# Isla Morada or Keys?



## HaoleByTheSea (Oct 24, 2012)

Does anyone know a good charter out of Isla Morada or one of the Keys down in that area? Is there a better time to go than now or should I wait?


----------



## CCC (Sep 3, 2008)

Two conch charters, Capt. Jack Carlson. He put us on the Cobia and Mangroves but he can put you on ANYTHING !
http://twoconchs.com/


----------



## iJabo (Jul 6, 2013)

Bud N' Mary's Marina has a wide selection of charters, I had a friend who thoroughly enjoyed a flats trip out of that marina, I'll have to see if he can send me the captain's name.


----------



## HaoleByTheSea (Oct 24, 2012)

Guys, I apologize.
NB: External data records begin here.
(* ===== verification/RecordStore.v ===== *)
(** * The computer record store

    [src/computer/arcbox-computer-runtime/src/sandbox/record/store.rs]: how a
    record reaches the disk and what "durable" means for each write. The store
    is the directory of [AtomicFile]; every operation takes the answers the
    environment gives its system calls, so an error path is a value of the
    environment. The process-local mutex serialises whole operations, which is
    why an operation is one function on the directory. JSON is the interface
    [RecordCodec]. *)

From stdpp Require Import countable base list gmap strings relations pretty.
From Stdlib Require Import ZArith Lia.
From S2P Require Import Prelude Types RecordPhase AtomicFile.

(** What the store relies on of [serde_json] and the record's derived
    (de)serialisers: a record reads back as itself, and the header read finds
    its version. *)
Class RecordCodec := {
  to_vec_pretty : ComputerRecord → list Z;
  header_version : list Z → result string Z;
  from_slice : list Z → result string ComputerRecord;
  from_slice_to_vec : ∀ r, from_slice (to_vec_pretty r) = Ok r;
  header_to_vec : ∀ r, header_version (to_vec_pretty r) = Ok (version r)
}.

(** A mutation whose rename or unlink happened, with the doubt about its
    directory flush, if any. *)
Record DurableCommit (A : Type) := MkCommit {
  value : A;
  durability_error : option string
}.
Arguments MkCommit {A}.
Arguments value {A}.
Arguments durability_error {A}.

Definition confirmed {A} (c : DurableCommit A) (operation : string) : Result A :=
  match durability_error c with
  | Some error =>
      Err (CErr.Unavailable (operation +:+
             " is visible but its durability is unconfirmed: " +:+ error))
  | None => Ok (value c)
  end.

(** ** The environment of one operation *)

Inductive MetaAnswer := MetaOk | MetaErr (e : IoError) | MetaNotRegular.

Record StoreEnv := {
  poisoned : bool;                     (* a thread panicked holding the lock *)
  meta_answer : MetaAnswer;            (* symlink_metadata *)
  chmod_fault : option IoError;        (* tightening a loose mode *)
  read_fault : option IoError;         (* fs::read *)
  write_faults : Faults;               (* arcbox_atomic_file::write *)
  temp_uuid : string;                  (* the temporary name's uuid *)
  remove_fault : option IoError;       (* fs::remove_file *)
  sync_fault : option IoError;         (* fsync of the root directory *)
  clock : DateTime;                    (* Utc::now *)
  new_uuid : Z                         (* Uuid::new_v4 *)
}.

Definition temp_name (env : StoreEnv) : string :=
  ".arcbox-" +:+ temp_uuid env +:+ ".tmp".

Definition record_path (id : string) : string := id +:+ ".json".

Definition io {A} (e : IoError) : Result A := Err (CErr.Io (text e)).

Definition path_display (root : Path) (name : string) : string :=
  foldr (λ c acc, "/" +:+ c +:+ acc) ("/" +:+ name) root.

(** [AtomicWriteError]'s [Display]. *)
Definition atomic_error_text (root : Path) (name : string) (e : AtomicWriteError)
    : string :=
  match e with
  | NotCommitted _ source =>
      path_display root name +:+ " was not replaced: " +:+ text source
  | DurabilityUncertain _ source =>
      path_display root name +:+
        " was renamed but directory durability is unconfirmed: " +:+ text source
  end.

(** [From<AtomicWriteError> for ComputerError]. *)
Definition from_atomic_error (root : Path) (name : string) (e : AtomicWriteError)
    : ComputerError :=
  match e with
  | NotCommitted _ source => CErr.Io (text source)
  | DurabilityUncertain _ _ => CErr.Unavailable (atomic_error_text root name e)
  end.

(** [ComputerRecordStore::new]: the directory exists, private, and its own
    entry and its names are flushed. *)
Definition store_new (d : Dir)
    (on_create on_chmod_root on_sync_parent on_sync_root : option IoError)
    : Dir * Result unit :=
  match on_create, on_chmod_root, on_sync_parent with
  | Some e, _, _ | None, Some e, _ | None, None, Some e => (d, io e)
  | None, None, None =>
      let (d, r) := sys_sync_dir d on_sync_root in
      (d, match r with Ok _ => Ok tt | Err e => io e end)
  end.

(** The inode a name points at, with its file. *)
Definition find_file (d : Dir) (name : string) : option (Z * File) :=
  match entries d !! name with
  | Some ino => match inodes d !! ino with Some f => Some (ino, f) | None => None end
  | None => None
  end.

Section store.
  Context `{RecordCodec} (root : Path).

Definition lock (env : StoreEnv) : Result unit :=
  if poisoned env then Err (CErr.Other "sandbox record store mutex poisoned")
  else Ok tt.

Definition sync_root_unlocked (env : StoreEnv) (d : Dir)
    : Dir * result IoError unit := sys_sync_dir d (sync_fault env).

Definition confirm_root_unlocked (env : StoreEnv) (d : Dir) (operation : string)
    : Dir * Result unit :=
  let (d, r) := sync_root_unlocked env d in
  (d, match r with
      | Ok _ => Ok tt
      | Err e => Err (CErr.Unavailable
                        (operation +:+ " durability could not be confirmed: " +:+ text e))
      end).

Definition confirm_absence_unlocked (env : StoreEnv) (d : Dir)
    : Dir * DurableCommit unit :=
  let (d, r) := sync_root_unlocked env d in
  (d, MkCommit tt (match r with Ok _ => None | Err e => Some (text e) end)).

(** What the bytes of a record file decode to. *)
Definition decode_record (id : string) (bytes : list Z) : Result (option ComputerRecord) :=
  match header_version bytes with
  | Err e => Err (CErr.Json e)
  | Ok v =>
      if negb (v =? RECORD_VERSION)%Z then
        Err (CErr.Config ("unsupported sandbox record version " +:+ pretty v
                            +:+ " for " +:+ id))
      else
        match from_slice bytes with
        | Err e => Err (CErr.Json e)
        | Ok record =>
            let? _ := validate_record id record in
            Ok (Some record)
        end
  end.

Definition load_unlocked (env : StoreEnv) (d : Dir) (id : string)
    : Dir * Result (option ComputerRecord) :=
  match validate_id "sandbox id" id with
  | Err e => (d, Err e)
  | Ok _ =>
      match meta_answer env, find_file d (record_path id) with
      | MetaErr e, _ =>
          (d, if decide (kind e = KNotFound) then Ok None else io e)
      | _, None => (d, Ok None)
      | MetaNotRegular, Some _ =>
          (d, Err (CErr.Config ("sandbox record is not a regular file: "
                                  +:+ path_display root (record_path id))))
      | MetaOk, Some (ino, file) =>
          let loose := negb (Z.land (mode file) 63 =? 0)%Z in
          let (d, chmod) :=
            if loose then sys_set_permissions d ino 384%Z (chmod_fault env)
            else (d, Ok tt) in
          match chmod with
          | Err e => (d, io e)
          | Ok _ =>
              match read_fault env with
              | Some e => (d, if decide (kind e = KNotFound) then Ok None else io e)
              | None => (d, decode_record id (data file))
              end
          end
      end
  end.

Definition save_unlocked (env : StoreEnv) (d : Dir) (record : ComputerRecord)
    : Dir * Result (option string) :=
  match validate_record (rec_id record) record with
  | Err e => (d, Err e)
  | Ok _ =>
      let name := record_path (rec_id record) in
      let bytes := to_vec_pretty record in
      let '(_, d, r) :=
        write (temp_name env) (root ++ [name]) bytes (write_faults env) d in
      (d, match r with
          | Ok _ => Ok None
          | Err (NotCommitted _ _ as e) => Err (from_atomic_error root name e)
          | Err (DurabilityUncertain _ _ as e) => Ok (Some (atomic_error_text root name e))
          end)
  end.

Definition delete_unlocked (env : StoreEnv) (d : Dir) (id : string)
    : Dir * Result (DurableCommit unit) :=
  let (d, r) := sys_remove_file d (record_path id) (remove_fault env) in
  match r with
  | Err e => (d, io e)
  | Ok _ =>
      let (d, s) := sync_root_unlocked env d in
      (d, Ok (MkCommit tt (match s with Ok _ => None | Err e => Some (text e) end)))
  end.

Definition generation_mismatch (id : string) (expected actual : Z) : ComputerError :=
  CErr.WrongState id ("generation " +:+ pretty expected) ("generation " +:+ pretty actual).

Definition validate_provision_input (id request_key : string) : Result unit :=
  let? _ := validate_id "sandbox id" id in
  if (request_key =? "")%string
  then Err (CErr.Config "sandbox provision request key must not be empty")
  else Ok tt.

(** Take the lock and load the record, then go on with both. *)
Definition with_loaded {A} (env : StoreEnv) (d : Dir) (id : string)
    (k : Dir → option ComputerRecord → Dir * Result A) : Dir * Result A :=
  match lock env with
  | Err e => (d, Err e)
  | Ok _ =>
      match load_unlocked env d id with
      | (d, Err e) => (d, Err e)
      | (d, Ok found) => k d found
      end
  end.

Definition replay_provision (env : StoreEnv) (d : Dir) (id request_key : string)
    : Dir * Result (option ComputerProvisionOutcome) :=
  match validate_provision_input id request_key with
  | Err e => (d, Err e)
  | Ok _ =>
      with_loaded env d id (λ d found,
        match found with
        | None => (d, Ok None)
        | Some record =>
            match classify_existing_provision record request_key with
            | Err e => (d, Err e)
            | Ok EPending => (d, Ok None)
            | Ok EReplay =>
                let (d, r) := confirm_root_unlocked env d "provision replay" in
                (d, let? _ := r in Ok (provision_outcome record))
            | Ok EBlocked =>
                let (d, r) := confirm_root_unlocked env d "provision collision" in
                (d, let? _ := r in Err (CErr.AlreadyExists id))
            end
        end)
  end.
(* ===== verification/RecordPort.v ===== *)
(** * What the actor relies on of the record store

    The lifecycle actor calls four operations of [ComputerRecordStore]
    ([src/computer/arcbox-computer-runtime/src/sandbox/record/store.rs]). The
    class [RecordPort] states them with what they promise when nothing fails
    underneath; [store_port] discharges it with the store of [RecordStore], so
    what is proved of an actor against the interface holds of the actor on that
    store. *)

From stdpp Require Import base list gmap strings.
From Stdlib Require Import ZArith Lia.
From S2P Require Import Prelude Types RecordPhase AtomicFile RecordStore.

(** The deadline knobs [update_lifecycle] records. *)
Definition with_lifecycle (r : ComputerRecord) (ttl : option DateTime)
    (idle_timeout_seconds : Z) (on_idle : IdleAction) : ComputerRecord :=
  r <| ttl_deadline := ttl |>
    <| effective_spec := (effective_spec r)
         <| spec_idle_timeout_seconds := idle_timeout_seconds |>
         <| spec_on_idle := on_idle |> |>.

Class RecordPort := {
  Store : Type;
  port_transition : StoreEnv → Store → string → Z → ComputerTransition →
    Store * Result (DurableCommit ComputerRecord);
  port_update_lifecycle : StoreEnv → Store → string → Z → option DateTime → Z →
    IdleAction → Store * Result (DurableCommit unit);
  port_abort_provision : StoreEnv → Store → string → Z →
    Store * Result (DurableCommit unit);
  port_finish_remove : StoreEnv → Store → string → Z →
    Store * Result (DurableCommit unit);
  (** What a store in good order shows under an id. *)
  port_shown : Store → string → option ComputerRecord;
  port_ok : Store → Prop;
  port_wf : ∀ d id r, port_ok d → port_shown d id = Some r → record_wf id r;
  (** A legal write goes through, confirmed, and is what is shown next. *)
  port_transition_law : ∀ env d id gen t r r',
    env_quiet env → port_ok d → port_shown d id = Some r → generation r = gen →
    apply r t (clock env) = Ok r' →
    ∃ d', port_transition env d id gen t = (d', Ok (MkCommit r' None)) ∧
      port_ok d' ∧ port_shown d' id = Some r';
  port_update_law : ∀ env d id gen ttl idle on_idle r,
    env_quiet env → port_ok d → port_shown d id = Some r → generation r = gen →
    ∃ d', port_update_lifecycle env d id gen ttl idle on_idle
            = (d', Ok (MkCommit tt None)) ∧
      port_ok d' ∧ port_shown d' id = Some (with_lifecycle r ttl idle on_idle);
  (** Only an intent is aborted and only a tombstone dropped. *)
  port_abort_law : ∀ env d id gen r,
    env_quiet env → port_ok d → port_shown d id = Some r → generation r = gen →
    phase r = Phase.Creating →
    ∃ d', port_abort_provision env d id gen = (d', Ok (MkCommit tt None)) ∧
      port_ok d' ∧ port_shown d' id = None;
  port_finish_law : ∀ env d id gen r,
    env_quiet env → port_ok d → port_shown d id = Some r → generation r = gen →
    phase r = Phase.Removing →
    ∃ d', port_finish_remove env d id gen = (d', Ok (MkCommit tt None)) ∧
      port_ok d' ∧ port_shown d' id = None
}.

(** ** The store discharges it *)

Section instance.
Context `{RecordCodec} (root : Path).

(** The invariant, and no temporary file left over. *)
Definition store_good (d : Dir) : Prop := store_ok d ∧ temp_clean d.

Lemma quiet_transition_good env d id gen t r r' :
  env_quiet env → store_good d → shown d id = Some r → generation r = gen →
  apply r t (clock env) = Ok r' →
  ∃ d', transition root env d id gen t = (d', Ok (MkCommit r' None)) ∧
    store_good d' ∧ shown d' id = Some r'.
Proof.
  intros Hq [Hok Hc] Hs Hg Ha. pose proof (temp_clean_fresh env d Hc) as Hf.
  destruct (quiet_transition root env d id gen t r r') as [d' Ht]; [done..|].
  exists d'. split; [done|].
  pose proof (exec_touches root env d (OpTransition id gen t) Hok Hf) as [Hok' _].
  simpl in Hok'. rewrite Ht in Hok'.
  destruct (transition_ok root _ _ _ _ _ _ _ Hok (quiet_honest _ Hq) Hf Ht)
    as (_ & _ & _ & _ & Hs' & _).
  split; [split; [done|]|done]. eapply transition_clean; [exact Hok|exact Hc|exact Ht].
Qed.

Lemma with_lifecycle_wf id r ttl idle on_idle :
  record_wf id r → record_wf id (with_lifecycle r ttl idle on_idle).
Proof. by intros []. Qed.

Lemma quiet_update_good env d id gen ttl idle on_idle r :
  env_quiet env → store_good d → shown d id = Some r → generation r = gen →
  ∃ d', update_lifecycle root env d id gen ttl idle on_idle
          = (d', Ok (MkCommit tt None)) ∧
    store_good d' ∧ shown d' id = Some (with_lifecycle r ttl idle on_idle).
Proof.
  intros Hq [Hok Hc] Hs Hg. pose proof (shown_wf _ _ _ Hok Hs) as Hwf.
  unfold update_lifecycle.
  match goal with |- context [with_loaded root env d id ?k] =>
    destruct (quiet_with_loaded root env d id k Hq Hok (wf_id_ok _ _ Hwf))
      as (d1 & Hs1 & ->) end.
  rewrite Hs, Hg, Z.eqb_refl. simpl. fold (with_lifecycle r ttl idle on_idle).
  pose proof (same_contents_ok _ _ Hs1 Hok) as Hok1.
  pose proof (same_clean _ _ Hs1 Hc) as Hc1.
  pose proof (with_lifecycle_wf id r ttl idle on_idle Hwf) as Hwf'.
  assert (rec_id (with_lifecycle r ttl idle on_idle) = id) as Hid by apply Hwf'.
  destruct (quiet_save root env d1 (with_lifecycle r ttl idle on_idle) Hq Hok1
    (temp_clean_fresh env d1 Hc1)) as [d2 Hsave]; [by rewrite Hid|].
  rewrite Hsave. exists d2. split; [done|].
  destruct (save_ok _ _ _ _ _ _ Hok1 (temp_clean_fresh env d1 Hc1) Hsave)
    as (Hok2 & _ & _ & Hs2 & _). rewrite Hid in Hs2.
  split; [split; [done|]|done]. eapply save_clean; [exact Hok1|exact Hc1|exact Hsave].
Qed.

Lemma quiet_delete_good env d id gen p r :
  env_quiet env → store_good d → shown d id = Some r → generation r = gen →
  phase r = p →
  ∃ d', delete_record root env d id gen p = (d', Ok (MkCommit tt None)) ∧
    store_good d' ∧ shown d' id = None.
Proof.
  intros Hq [Hok Hc] Hs Hg Hp.
  assert (∃ d', delete_record root env d id gen p = (d', Ok (MkCommit tt None)))
    as [d' Hd].
  { unfold delete_record.
    match goal with |- context [with_loaded root env d id ?k] =>
      destruct (quiet_with_loaded root env d id k Hq Hok
        (validate_id_of_shown _ _ _ Hok Hs)) as (d1 & Hs1 & ->) end.
    rewrite Hs, Hg, Z.eqb_refl, bool_decide_true by done. simpl.
    unfold delete_unlocked, sys_remove_file. rewrite (quiet_remove _ Hq).
    assert (is_Some (entries d1 !! record_path id)) as [ino ->].
    { rewrite (same_entries _ _ Hs1). unfold shown, visible in Hs.
      destruct (entries d !! record_path id); [by eexists|done]. }
    unfold sync_root_unlocked, sys_sync_dir. rewrite (quiet_sync _ Hq). eauto. }
  exists d'. split; [done|].
  destruct (delete_record_ok root env d d' id gen p _ Hok (quiet_honest _ Hq) Hd)
    as (Hs' & _). split; [|done]. split.
  - pose proof (delete_record_touches root env d id gen p Hok) as [? _]. by rewrite Hd in *.
  - eapply delete_record_clean; [exact Hc|exact Hd].
Qed.

#[export] Instance store_port : RecordPort := {|
  Store := Dir;
  port_transition := transition root;
  port_update_lifecycle := update_lifecycle root;
  port_abort_provision := abort_provision root;
  port_finish_remove := finish_remove root;
  port_shown := shown;
  port_ok := store_good;
  port_wf d id r Hok := shown_wf d id r (proj1 Hok);
  port_transition_law := quiet_transition_good;
  port_update_law := quiet_update_good;
  port_abort_law env d id gen := quiet_delete_good env d id gen Phase.Creating;
  port_finish_law env d id gen := quiet_delete_good env d id gen Phase.Removing
|}.
End instance.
I should have specifically said fly fishing.... I looked at the 2 conchs, looks great but realized I didn't specify flyfishing.


----------



## Try-A-Fly (Sep 13, 2012)

Just check in with the at Florida Keys Outfitters they are by far the most knowledgeable for fly fishing in Islamorada and they have guides they contract with.


----------



## kayakfisher33 (Feb 7, 2012)

Tom Rowland or rich Tudor from Saltwater Experience are in the general area and if the show is anything like reality it should be a trip of a lifetime


----------



## nb&twil (Oct 2, 2007)

Are you opposed to going down to Key West or Sugarloaf? Or do you want to stick in the upper keys? I have a couple of recommendations, but they're down further to the southwest.


----------